In 1976, COPE's formal request to the Government of Canada for negotiations over land claims and self-government was accepted. On October 31, 1978, COPE and Canada signed an Agreement-In-Principle to settle the Inuvialuit Claim. Negotiations continued until the signing of the Inuvialuit Final Agreement on 5 June, 1984.
Goals of the IFA
The three key goals of the Final Agreement are to:
∑ Preserve Inuvialuit cultural identity and values;
∑ Enable equal and meaningful participation in Canadian society; and
∑ Protect and preserve Arctic wildlife, environment and biological productivity.
To benefit from the IFA, a person must be a Canadian citizen and either listed on the official voters list to approve the IFA or of Inuvialuit ancestry. The Inuvialuit are best able to determine eligibility for the IFA.
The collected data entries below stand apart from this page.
(* ===== verification/StorageProps.v ===== *)
(** * Properties of the storage layer

    The S3 client and the admission controller implement the object store that
    wal3 relies on; reads in parallel ranges; shared requests, their priorities
    and the permits they wait for. *)

From stdpp Require Import pretty.
From S2P Require Import Prelude Float64 Setsum Storage S3 Admission S3Facts AdmissionFacts.
From S2P Require Import Types Paths Effects Codec Manifest Persist Sample.

#[local] Open Scope Z_scope.
#[local] Open Scope wal_scope.

(** ** The object stores *)

Section Stores.
Context {C : S3Client} {rely : relation Objects}.
Variable self : S3Storage.

(** C20: the S3 client implements the object store that wal3 is verified
    against: conditional puts, in one request or in parts, replace an object
    only when their condition holds, and with exactly the bytes given, a failed precondition changed nothing,
    and reads, deletions, copies and listings tell what the bucket holds, given
    what the service documents of its requests. *)
Theorem s3_store_lawful :
  S3ClientLaws C (bucket self) rely -> 0 < upload_part_size_bytes self ->
  ObjectStoreLaws (s3_store self) rely.
Proof. intros HL Hsize. by apply s3_laws. Qed.

Lemma ac_get_is_get k w : ac_get_strong k w = s3_get_with_e_tag k w.
Proof.
  unfold ac_get_strong, strongly_consistent_get_with_e_tag, read_from_storage. cbn [fetch_all].
  destruct (s3_get_with_e_tag k w) as [[[b t]|e] w1]; done.
Qed.

Lemma ac_put_effect (HL : S3ClientLaws C (bucket self) rely) (Hsize : 0 < upload_part_size_bytes self) k b o w r w' :
  ac_put_bytes self k b o w = (r, w') ->
  put_effect (rely := rely) k b o w w' r /\
  (forall t, upload_part_size_bytes self <= Z.of_nat (length b) -> r = Ok t -> t = None).
Proof.
  unfold ac_put_bytes, ac_put_object, is_oneshot_upload.
  destruct (Z.ltb_spec (Z.of_nat (length b)) (upload_part_size_bytes self)).
  - intros Hp. split; [by eapply oneshot_effect|lia].
  - unfold s3_bind, s3_ret. destruct (multipart_upload _ _ _ _ _ w) as [[t|e] w1] eqn:Hm.
    all: apply (multipart_effect self Hsize) in Hm as (pre & Hr & Hm); [|done]; intros [= <- <-].
    + split; [|by intros t' _ [= <-]]. exists pre. split; [done|]. destruct Hm as (Ha & t' & Hw & _). eauto 10.
    + split; [|done]. by exists pre.
Qed.

(** The admission controller, with strongly consistent reads, implements the
    same object store; but a put in parts succeeds without an ETag. *)
Theorem ac_store_lawful :
  S3ClientLaws C (bucket self) rely -> 0 < upload_part_size_bytes self ->
  ObjectStoreLaws (ac_store self) rely /\
  forall k b o w t w', upload_part_size_bytes self <= Z.of_nat (length b) ->
    ac_put_bytes self k b o w = (Ok t, w') -> t = None.
Proof.
  intros HL Hsize. destruct (s3_laws self Hsize) as [? Hget Hput Hdel Hcopy Hlist Hb Hn Hs]. split.
  - constructor; [done| | |exact Hdel|exact Hcopy|exact Hlist|exact Hb|exact Hn|exact Hs].
    + intros k w r w'. cbn [ac_store get_with_e_tag objects world]. rewrite ac_get_is_get. apply Hget.
    + intros k b o w r w' Hp. by apply (ac_put_effect HL Hsize) in Hp as [Hp _].
  - intros k b o w t w' Hlen Hp. apply (ac_put_effect HL Hsize) in Hp as [_ Hnone]. by apply (Hnone t).
Qed.
(** The shape of a successful application. *)
Lemma apply_garbage_Some m g m' :
  apply_garbage m g = Ok (Some m') ->
  exists snaps frags,
    m' = mkManifest (setsum m) (collected m +ₛ setsum_to_discard g) (acc_bytes m) (writer m)
           snaps frags (Some (first_to_keep g)) (Some (fragments_to_drop_limit g)) /\
    is_ok (scrub m') /\ next_write_timestamp m' = next_write_timestamp m /\
    frags = (foldl discard_fragment (setsum_default, fragments m)
               (range_u64 (fsn (fragments_to_drop_start g)) (fsn (fragments_to_drop_limit g)))).2 /\
    exists kept, kept = (foldl (discard_snapshot (snapshot_for_root g)) (setsum_default, snapshots m)
                           (snapshots_to_drop g)).2 /\
      (snaps = kept \/ exists p, snapshot_for_root g = Some p /\ snaps = p :: kept).
Proof.
  unfold apply_garbage. destruct (is_empty g); [done|]. destruct (_ && _ && _); [done|].
  destruct (FragmentSeqNo.ltb _ _); [done|]. destruct (bool_decide (_ = mkSeqNo 0)); [done|].
  destruct (foldl (discard_snapshot _) _ _) as [sum snaps].
  destruct (foldl discard_fragment _ _) as [sum' frags] eqn:Hf.
  assert (frags = (foldl discard_fragment (setsum_default, fragments m)
            (range_u64 (fsn (fragments_to_drop_start g)) (fsn (fragments_to_drop_limit g)))).2) as Hfr.
  { clear -Hf. revert Hf. generalize (range_u64 (fsn (fragments_to_drop_start g)) (fsn (fragments_to_drop_limit g))).
    generalize (@setsum_default SS). generalize (fragments m). intros l s0 ns. revert sum s0 l.
    induction ns as [|n ns IH]; intros sum s0 l; cbn [foldl]; [by intros [= _ ->]|].
    unfold discard_fragment at 2 4. cbn [fst snd]. destruct (position _ l) as [i|]; [|apply IH].
    destruct (l !! i); apply IH. }
  set (pr := match snapshot_for_root g with Some _ => _ | None => _ end).
  assert (pr.2 = snaps \/ exists p, snapshot_for_root g = Some p /\ pr.2 = p :: snaps) as Hpr.
  { unfold pr. destruct (snapshot_for_root g) as [p|]; [|by left]. destruct (bool_decide _); [by left|right; eauto]. }
  destruct pr as [root snaps']. cbn in Hpr. destruct (bool_decide (_ <> setsum_to_discard g)); [done|].
  destruct (scrub _) as [ss|] eqn:Hss; [|done]. destruct (LogPosition.ltb _ _); [done|].
  destruct (bool_decide (_ <> next_write_timestamp m)) eqn:Hn; [done|]. intros [= <-].
  exists snaps', frags. split; [done|]. split; [by exists ss|]. split.
  { apply bool_decide_eq_false in Hn. by apply dec_stable. }
  split; [done|]. exists snaps. done.
Qed.

(** C3: whatever the garbage, a manifest that [apply_garbage] returns passes
    its scrub, starts at the position the garbage keeps first, ends where the
    old one does, still accounts for the whole history of the log, and holds
    less by exactly the setsum that was discarded. *)
Theorem apply_garbage_safe m g m' :
  manifest_ok m -> apply_garbage m g = Ok (Some m') ->
  is_ok (scrub m') /\ oldest_timestamp m' = first_to_keep g /\
  next_write_timestamp m' = next_write_timestamp m /\ setsum m' = setsum m /\
  collected m' = collected m +ₛ setsum_to_discard g /\
  setsum_of ptr_setsum (snapshots m) +ₛ setsum_of frag_setsum (fragments m) =
    setsum_of ptr_setsum (snapshots m') +ₛ setsum_of frag_setsum (fragments m') +ₛ setsum_to_discard g.
Proof.
  intros Hok (snaps & frags & -> & Hs & Hn & _)%apply_garbage_Some.
  destruct (scrub_ok_setsum _ Hs) as [Hsum Hi]. split_and!; try done.
  - symmetry. by apply Hi.
  - cbn in Hsum |- *. rewrite (ok_setsum _ Hok) in Hsum.
    apply (setsum_add_cancel_r (collected m)). rewrite Hsum, <- !setsum_add_assoc. do 2 f_equal.
    apply setsum_add_comm.
Qed.

(** Applying the same garbage again is a no-op: a garbage that makes no
    new snapshot, once applied, is recognised as applied. *)
Theorem apply_garbage_again m g m' :
  NoDup (snapshots m) -> snapshots_to_make g = [] ->
  (forall p, snapshot_for_root g = Some p -> p ∉ snapshots_to_drop g) ->
  apply_garbage m g = Ok (Some m') -> apply_garbage m' g = Ok None.
Proof.
  intros Hnd Hmk Hroot Happ. assert (is_empty g = false) as Hemp.
  { unfold apply_garbage in Happ. by destruct (is_empty g). }
  apply apply_garbage_Some in Happ as (snaps & frags & -> & _ & _ & _ & kept & Hkept & Hsn).
  rewrite discard_snapshots in Hkept; [|done|].
  - unfold apply_garbage. rewrite Hemp. cbn [initial_seq_no snapshots default].
    unfold FragmentSeqNo.leb. cbn. rewrite Z.leb_refl, Hmk, (bool_decide_eq_true_2 ([] = [])), andb_true_r by done.
    replace (existsb _ (snapshots_to_drop g)) with false; [done|]. symmetry.
    apply not_true_iff_false. intros (q & Hq%list_elem_of_In & Hin%bool_decide_eq_true)%existsb_exists.
    assert (q ∉ kept) as Hni by (rewrite Hkept; cbn; rewrite list_elem_of_filter; tauto).
    destruct Hsn as [->|(p & Hp & ->)]; [done|]. apply elem_of_cons in Hin as [->|]; [|done].
    by apply (Hroot p).
  - intros q Hq _ Heq. symmetry in Heq. by apply (Hroot q).
Qed.
End GarbageTheorems.
(* ===== verification/GcProps.v ===== *)
(** * Properties of garbage collection

    Computing garbage, applying it and deleting files, against a store whose
    loads may fail. *)

From S2P Require Import Prelude Setsum Storage Types Paths Effects Codec Manifest ManifestFacts Persist Gc.
From S2P Require Import GcFacts GcApply Sample ManifestProps.

#[local] Open Scope Z_scope.
#[local] Open Scope wal_scope.

Section Theorems.
Context {SS : SetsumSig} {SL : SetsumLaws SS} {OS : ObjectStore} {cache : SnapshotCache}.
Context {serde_snapshot : Serde Snapshot}.
Variable prefix : string.
Variable I : world -> Prop.
Variable E : Error -> Prop.
#[local] Abbreviation loads := (loads prefix I E).

(** C2: on a well-formed log [Garbage::new] terminates and either fails
    because a snapshot could not be loaded, or returns nothing exactly when
    the first fragment is not below the cutoff, or returns garbage that the
    manifest accepts: a non-empty prefix of the log, all below the cutoff, is
    dropped; the rest is still reachable, in order, from the new manifest and
    the snapshots the garbage makes; and the setsum of what was dropped moves
    to the collected one. *)
Theorem garbage_new_correct n m k l keep :
  good_log loads n m k l ->
  wp I E (Garbage_new prefix n m keep) (fun r =>
    match r with
    | None => forall f, list.head l = Some f -> offset keep < offset (frag_limit f)
    | Some g => exists dl kp m',
        l = dl ++ kp /\ dl <> [] /\ Forall (fun f => offset (frag_limit f) <= offset keep) dl /\
        apply_garbage m g = Ok (Some m') /\
        good_log (or_made loads (snapshots_to_make g)) n m' (k + Z.of_nat (length dl)) kp /\
        collected m' = collected m +ₛ setsum_of frag_setsum dl /\
        next_write_timestamp m' = next_write_timestamp m
    end).
Proof.
  intros Hgood. eapply wp_mono; [by apply (Garbage_new_wp prefix I E n m k l keep)|].
  intros [g|] Hg; [|done]. destruct Hg as (dl & kp & dr & ks & fd & fk & new & kpss & Hl & Hexp & Hcol).
  exists dl, kp, (collected_manifest m g (option_list new ++ ks) fk).
  destruct (collected_good loads n m k l g dl kp dr ks fd fk new kpss Hgood Hl Hcol) as (Hgood' & _ & Hn).
  split_and!; try done; [apply Hcol|by eapply apply_collects|].
  cbn. by rewrite (col_setsum _ _ _ _ _ _ _ _ _ _ _ _ _ Hcol).
Qed.

(** Garbage stays valid while the log is appended to: garbage that was
    computed on a manifest applies to the manifest with further fragments, and
    drops the same prefix of the log. *)
Theorem garbage_survives_appends n m k l keep frs e :
  good_log loads n m k l ->
  chain (offset (next_write_timestamp m)) (frag_iv <$> frs) e -> seqs_from (k + Z.of_nat (length l)) frs ->
  k + Z.of_nat (length l) + Z.of_nat (length frs) <= u64_max ->
  wp I E (Garbage_new prefix n m keep) (fun r =>
    match r with
    | None => True
    | Some g => exists dl kp m',
        l = dl ++ kp /\ dl <> [] /\ apply_garbage (foldl apply_fragment m frs) g = Ok (Some m') /\
        good_log (or_made loads (snapshots_to_make g)) n m' (k + Z.of_nat (length dl)) (kp ++ frs)
    end).
Proof.
  intros Hgood Hch Hs Hmax. eapply wp_mono; [by apply (Garbage_new_wp prefix I E n m k l keep)|].
  intros [g|] Hg; [|done]. destruct Hg as (dl & kp & dr & ks & fd & fk & new & kpss & Hl & Hexp & Hcol).
  pose proof (good_log_appended loads n m k l frs e Hgood Hch Hs Hmax) as Hgood1.
  pose proof (collects_appended loads n m k g dl kp dr ks fd fk new kpss frs Hcol) as Hcol1.
  assert (l ++ frs = dl ++ kp ++ frs) as Hl1 by (by rewrite Hl, app_assoc).
  exists dl, kp, (collected_manifest (foldl apply_fragment m frs) g (option_list new ++ ks) (fk ++ frs)).
  split_and!; [done|apply Hcol|by eapply apply_collects|]. by eapply collected_good.
Qed.


End Theorems.

Lemma garbage_new_correct_witness :
  exists g dl kp, (Garbage_new Sample.prefix 2 Sample.manifest (from_offset 13) Sample.store0).1 = Ret (Some g) /\
    Sample.log = dl ++ kp /\ dl <> [] /\ is_ok (apply_garbage Sample.manifest g).
Proof.
  destruct (@garbage_new_correct _ IntSetsum.int_setsum_laws _ Sample.cache _ Sample.prefix Sample.in_store
              Sample.no_error 2 Sample.manifest 1 Sample.log (from_offset 13) Sample.good Sample.store0 eq_refl)
    as [(r & w' & Hr & _ & Hpost)|(e & w' & _ & [])].
  apply (f_equal fst) in Hr. cbn [fst] in Hr. destruct r as [g|].
  - destruct Hpost as (dl & kp & m' & Hl & Hne & _ & Happ & _).
    exists g, dl, kp. split; [exact Hr|]. split; [exact Hl|]. split; [exact Hne|]. by exists (Some m').
  - exfalso. specialize (Hpost Sample.f1 eq_refl). cbn in Hpost. lia.
Defined.


Lemma garbage_survives_appends_witness :
  exists dl kp m', Sample.log = dl ++ kp /\ dl <> [] /\
    apply_garbage (apply_fragment Sample.manifest Sample.f7) (Sample.garbage 13) = Ok (Some m').
Proof.
  destruct (@garbage_survives_appends _ IntSetsum.int_setsum_laws _ Sample.cache _ Sample.prefix Sample.in_store
              Sample.no_error 2 Sample.manifest 1 Sample.log (from_offset 13) [Sample.f7] 40 Sample.good
              Sample.f7_chain Sample.f7_seqs
              ltac:(unfold u64_max; cbn; lia) Sample.store0 eq_refl)
    as [(r & w' & Hr & _ & Hpost)|(e & w' & _ & [])].
  apply (f_equal fst) in Hr. cbn [fst] in Hr.
  assert (Ret r = Ret (Some (Sample.garbage 13))) as Hg by (rewrite <- Hr; vm_compute; reflexivity).
  injection Hg as ->. destruct Hpost as (dl & kp & m' & Hl & Hne & Happ & _). exists dl, kp, m'. split; [exact Hl|]. split; [exact Hne|exact Happ].
Defined.
Definition uuids (n : nat) : Uuid := 100 + Z.of_nat n.

#[global] Instance uuids_inj : Inj (=) (=) uuids.
Proof. intros a b. unfold uuids. lia. Qed.

(** Text of a length. *)
Fixpoint text (n : nat) : string := match n with O => "" | S n => String.append "x" (text n) end.

Definition empty_manager : BlockManager string string := memory ∅.

Lemma empty_laws path : BlockManagerLaws empty_manager path (fun _ => None).
Proof. pose proof (memory_laws (K := string) (V := string) ∅ path) as H. apply H. apply map_Forall_empty. Qed.

Definition fresh (max : Z) : BlockfileWriter string string := Blockfile_new uuids 7 "col" max 0.

Definition session (max : Z) (ops : list (Op string string)) : result (list (option string)) BlockfileError * BlockfileWriter string string * unit :=
  run_ops (BM := empty_manager) uuids ops (fresh max) tt.

Definition order_of (w : BlockfileWriter string string) : list Uuid := (map_to_list (block_deltas w)).*1.

Lemma order_drains w : drains w (order_of w).
Proof.
  split; [apply NoDup_fst_map_to_list|]. intros id. unfold order_of. rewrite list_elem_of_fmap. split.
  - intros ([id' st] & -> & Hin%elem_of_map_to_list). by eauto.
  - intros [st Hst]. exists (id, st). split; [done|]. by apply elem_of_map_to_list.
Qed.

Definition ops : list (Op string string) :=
  [OpSet "p" "a" (text 40); OpSet "p" "b" (text 41); OpSet "q" "a" (text 42); OpGet "p" "b"; OpDelete "p" "b"; OpSet "q" "b" (text 3)].

Lemma ops_run : (session 1000 ops).1.1 = Ok [None; None; None; Some (text 41); None; None].
Proof. vm_compute. reflexivity. Qed.
(** C5: A compaction of the record segment refines the log: however the log is
    partitioned and hash maps are traversed, when it returns, the flushed
    segment is consistent and shows exactly the documents that the operations
    of the log, one after the other, make of those shown before; records that
    stay keep their offset ids, and the stored maximum covers all of them.
    Otherwise a blockfile could not be read or written, or the log creates a
    record without an embedding; it never panics. *)
Theorem compaction_refines_log reader w S c logs max_partition_size :
  opened reader w S c -> reader_max reader + 1 + Z.of_nat (length (chunk_iter logs)) < 2 ^ 32 -> (forall v, offset_fit "" MAX_OFFSET_ID v) ->
  (forall c2 uid oid d, log_steps (ops_of logs) c = Some c2 -> dr_id d = uid -> Some (doc_of d) = c2 !! uid -> values_fit uid oid d) ->
  match compact_record_segment reader w logs max_partition_size with
  | Ok (f, _) => exists c2 S2 mx2, log_steps (ops_of logs) c = Some c2 /\ flusher_has f S2 mx2 /\ segment_ok S2 mx2 /\ shows S2 c2 /\
      ids_stable S S2 /\ 0 <= mx2 < 2 ^ 32
  | Err e => (e = MaterializeLogs EmbeddingMaterialization /\ log_steps (ops_of logs) c = None) \/ storage_failure e
  end.
Proof.
  intros Hop Hlt Hmax Hfit. pose proof (compact_spec reader w S c logs max_partition_size Hop Hlt Hmax Hfit) as Hs.
  destruct (compact_record_segment reader w logs max_partition_size) as [[f delta]|e]; [|done].
  destruct Hs as (c2 & S2 & mx2 & H1 & H2 & H3 & H4 & H5 & H6 & _). by exists c2, S2, mx2.
Qed.

(** C17: The change of the logical size that a compaction reports is the size
    of the collection after the log less its size before, in 64 bits; added to
    the old size it gives the new size, as long as both fit. *)
Theorem compaction_size_exact reader w S c logs max_partition_size f delta :
  opened reader w S c -> reader_max reader + 1 + Z.of_nat (length (chunk_iter logs)) < 2 ^ 32 -> (forall v, offset_fit "" MAX_OFFSET_ID v) ->
  (forall c2 uid oid d, log_steps (ops_of logs) c = Some c2 -> dr_id d = uid -> Some (doc_of d) = c2 !! uid -> values_fit uid oid d) ->
  compact_record_segment reader w logs max_partition_size = Ok (f, delta) ->
  exists c2, log_steps (ops_of logs) c = Some c2 /\ delta = as_i64 (coll_size c2 - coll_size c) /\
    (coll_size c < 2 ^ 63 -> coll_size c2 < 2 ^ 63 -> register_size false (coll_size c) delta = Some (coll_size c2) /\
       (c = ∅ -> register_size true 0 delta = Some (coll_size c2))).
Proof.
  intros Hop Hlt Hmax Hfit Hok. pose proof (compact_spec reader w S c logs max_partition_size Hop Hlt Hmax Hfit) as Hs. rewrite Hok in Hs.
  destruct Hs as (c2 & S2 & mx2 & H1 & _ & _ & _ & _ & _ & ->). exists c2. split_and!; [done..|]. intros Hc Hc2.
  pose proof (coll_size_nonneg c). pose proof (coll_size_nonneg c2). rewrite as_i64_small by lia. unfold register_size. split.
  - f_equal. unfold u64_max. lia.
  - intros ->. change (coll_size ∅) with 0. rewrite Z.sub_0_r. destruct (Z.leb_spec 0 (coll_size c2)); [done|lia].
Qed.
Lemma send_fresh_open (mk : JsVal -> Text) (st : App) (r : nat) :
  ws_current st = Some r ->
  ws_open st = true ->
  (id <- generateUniqueID ;; ws_current_send (mk id)) st =
  (Normal tt, pushed r (mk (JStr (generateUniqueID_at (ids_generated st)))) st).
Proof.
  intros Hcur Hopen.
  apply ws_open_spec in Hopen.
  destruct Hopen as (r' & s & Hcur' & Hs & Hrs).
  rewrite Hcur in Hcur'; injection Hcur' as <-.
  unfold bind, generateUniqueID, gets, modify, ret, ws_current_send, pushed; simpl.
  rewrite Hcur, Hs, Hrs.
  reflexivity.
Qed.

Lemma pushed_ws_current (r : nat) (frame : Text) (st : App) :
  ws_current (pushed r frame st) = ws_current st.
Proof. reflexivity. Qed.

Lemma pushed_ws_open (r : nat) (frame : Text) (st : App) :
  ws_open (pushed r frame st) = ws_open st.
Proof.
  unfold ws_open, pushed; simpl.
  destruct (ws_current st) as [c|]; [|reflexivity].
  destruct (Nat.eq_dec r c) as [->|Hne].
  - rewrite nth_error_update_socket.
    destruct (nth_error (sockets st) c); reflexivity.
  - rewrite nth_error_update_socket_other by assumption. reflexivity.
Qed.

Lemma pushed_ids_generated (r : nat) (frame : Text) (st : App) :
  ids_generated (pushed r frame st) = S (ids_generated st).
Proof. reflexivity. Qed.

Lemma pushed_twice (r : nat) (f1 f2 : Text) (st : App) :
  pushed r f2 (pushed r f1 st) =
  with_sockets (update_socket r (fun s => socket_push f2 (socket_push f1 s)) (sockets st))
               (with_ids_generated (S (S (ids_generated st))) st).
Proof.
  unfold pushed, with_sockets, with_ids_generated; simpl.
  now rewrite update_socket_twice.
Qed.

(** The same with what follows the [send]. *)
Lemma send_fresh_open_then {B} (mk : JsVal -> Text) (after : M B) (st : App) (r : nat) :
  ws_current st = Some r ->
  ws_open st = true ->
  (id <- generateUniqueID ;; ws_current_send (mk id) ;;; after) st =
  after (pushed r (mk (JStr (generateUniqueID_at (ids_generated st)))) st).
Proof.
  intros Hcur Hopen.
  pose proof (send_fresh_open mk st r Hcur Hopen) as Hsend.
  unfold bind in Hsend |- *.
  destruct (generateUniqueID st) as [[id|e] st1]; [|discriminate].
  rewrite Hsend. reflexivity.
Qed.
The IFA confers legal control to the Inuvialuit over 91,000 square kilometres of land. 13,000 square kilometres of this includes subsurface rights. Under the IFA, lands that included subsurface rights are known as 7(1)(a) lands while surface land rights are known as 7(1)(b) lands. Ownership of the beds of lakes, rivers and water bodies is also provided with land title. Land title is held by the Inuvialuit Land Corporation.
The areas of land given to Inuvialuit were selected for their biological productivity, traditional hunting, trapping or fishing, economic opportunities or historic relevance.
The financial component of the IFA included a compensation payment of $152 million (1984$), which equates to $60,800 per capita. This payment was made in annual instalments from 1984 to 1997. The IFA also included a one off payment of $10 million to an economic enhancement fund and $7.5 million to a social development fund.
The IFA provides for Inuvialuit membership on wildlife advisory bodies in the Western Arctic, such as the Wildlife Management Councils, the Inuvialuit Game Council and local Hunters and Trappers Committees.
The IFA also sets out certain harvesting rights that vary in different areas. Inuvialuit have exclusive rights to harvest game on Inuvialuit Lands and to harvest specific animals in the Northwest Territories Settlement area. Preferential rights are also given to Inuvialuit in this area. In the North Slope, Inuvialuit have exclusive harvesting rights in Ivvavik National Park and Herschel Island, with preferential rights in the remaining area.